## Instructions to follow:
All of the entries below are to be copied without any alteration.

Stored data:
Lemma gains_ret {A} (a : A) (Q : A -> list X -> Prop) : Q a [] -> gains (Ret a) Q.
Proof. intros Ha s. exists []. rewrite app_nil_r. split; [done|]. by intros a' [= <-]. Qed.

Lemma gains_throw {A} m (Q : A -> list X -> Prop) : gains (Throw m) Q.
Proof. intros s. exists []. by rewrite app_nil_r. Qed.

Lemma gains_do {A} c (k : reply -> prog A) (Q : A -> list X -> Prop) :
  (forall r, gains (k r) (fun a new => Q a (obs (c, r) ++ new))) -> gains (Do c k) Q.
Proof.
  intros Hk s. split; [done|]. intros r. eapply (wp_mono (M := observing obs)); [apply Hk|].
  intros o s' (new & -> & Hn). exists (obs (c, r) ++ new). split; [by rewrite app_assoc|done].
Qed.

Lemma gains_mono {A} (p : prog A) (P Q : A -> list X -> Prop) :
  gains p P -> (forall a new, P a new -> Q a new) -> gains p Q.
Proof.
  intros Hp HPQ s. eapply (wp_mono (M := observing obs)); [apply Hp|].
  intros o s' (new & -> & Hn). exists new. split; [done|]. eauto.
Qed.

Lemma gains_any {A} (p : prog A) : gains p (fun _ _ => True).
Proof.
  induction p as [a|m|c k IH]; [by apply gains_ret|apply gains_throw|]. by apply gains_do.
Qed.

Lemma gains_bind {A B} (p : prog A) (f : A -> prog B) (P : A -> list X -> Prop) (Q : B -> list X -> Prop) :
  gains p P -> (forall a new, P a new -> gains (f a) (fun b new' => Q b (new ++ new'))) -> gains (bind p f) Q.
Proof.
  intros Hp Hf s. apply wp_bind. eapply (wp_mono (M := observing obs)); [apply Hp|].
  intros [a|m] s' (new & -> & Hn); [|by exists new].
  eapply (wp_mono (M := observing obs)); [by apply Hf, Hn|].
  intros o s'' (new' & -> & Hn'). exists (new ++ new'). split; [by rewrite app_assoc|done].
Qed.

## Expected answer:
Lemma gains_ret {A} (a : A) (Q : A -> list X -> Prop) : Q a [] -> gains (Ret a) Q.
Proof. intros Ha s. exists []. rewrite app_nil_r. split; [done|]. by intros a' [= <-]. Qed.

Lemma gains_throw {A} m (Q : A -> list X -> Prop) : gains (Throw m) Q.
Proof. intros s. exists []. by rewrite app_nil_r. Qed.

Lemma gains_do {A} c (k : reply -> prog A) (Q : A -> list X -> Prop) :
  (forall r, gains (k r) (fun a new => Q a (obs (c, r) ++ new))) -> gains (Do c k) Q.
Proof.
  intros Hk s. split; [done|]. intros r. eapply (wp_mono (M := observing obs)); [apply Hk|].
  intros o s' (new & -> & Hn). exists (obs (c, r) ++ new). split; [by rewrite app_assoc|done].
Qed.

Lemma gains_mono {A} (p : prog A) (P Q : A -> list X -> Prop) :
  gains p P -> (forall a new, P a new -> Q a new) -> gains p Q.
Proof.
  intros Hp HPQ s. eapply (wp_mono (M := observing obs)); [apply Hp|].
  intros o s' (new & -> & Hn). exists new. split; [done|]. eauto.
Qed.

Lemma gains_any {A} (p : prog A) : gains p (fun _ _ => True).
Proof.
  induction p as [a|m|c k IH]; [by apply gains_ret|apply gains_throw|]. by apply gains_do.
Qed.

Lemma gains_bind {A B} (p : prog A) (f : A -> prog B) (P : A -> list X -> Prop) (Q : B -> list X -> Prop) :
  gains p P -> (forall a new, P a new -> gains (f a) (fun b new' => Q b (new ++ new'))) -> gains (bind p f) Q.
Proof.
  intros Hp Hf s. apply wp_bind. eapply (wp_mono (M := observing obs)); [apply Hp|].
  intros [a|m] s' (new & -> & Hn); [|by exists new].
  eapply (wp_mono (M := observing obs)); [by apply Hf, Hn|].
  intros o s'' (new' & -> & Hn'). exists (new ++ new'). split; [by rewrite app_assoc|done].
Qed.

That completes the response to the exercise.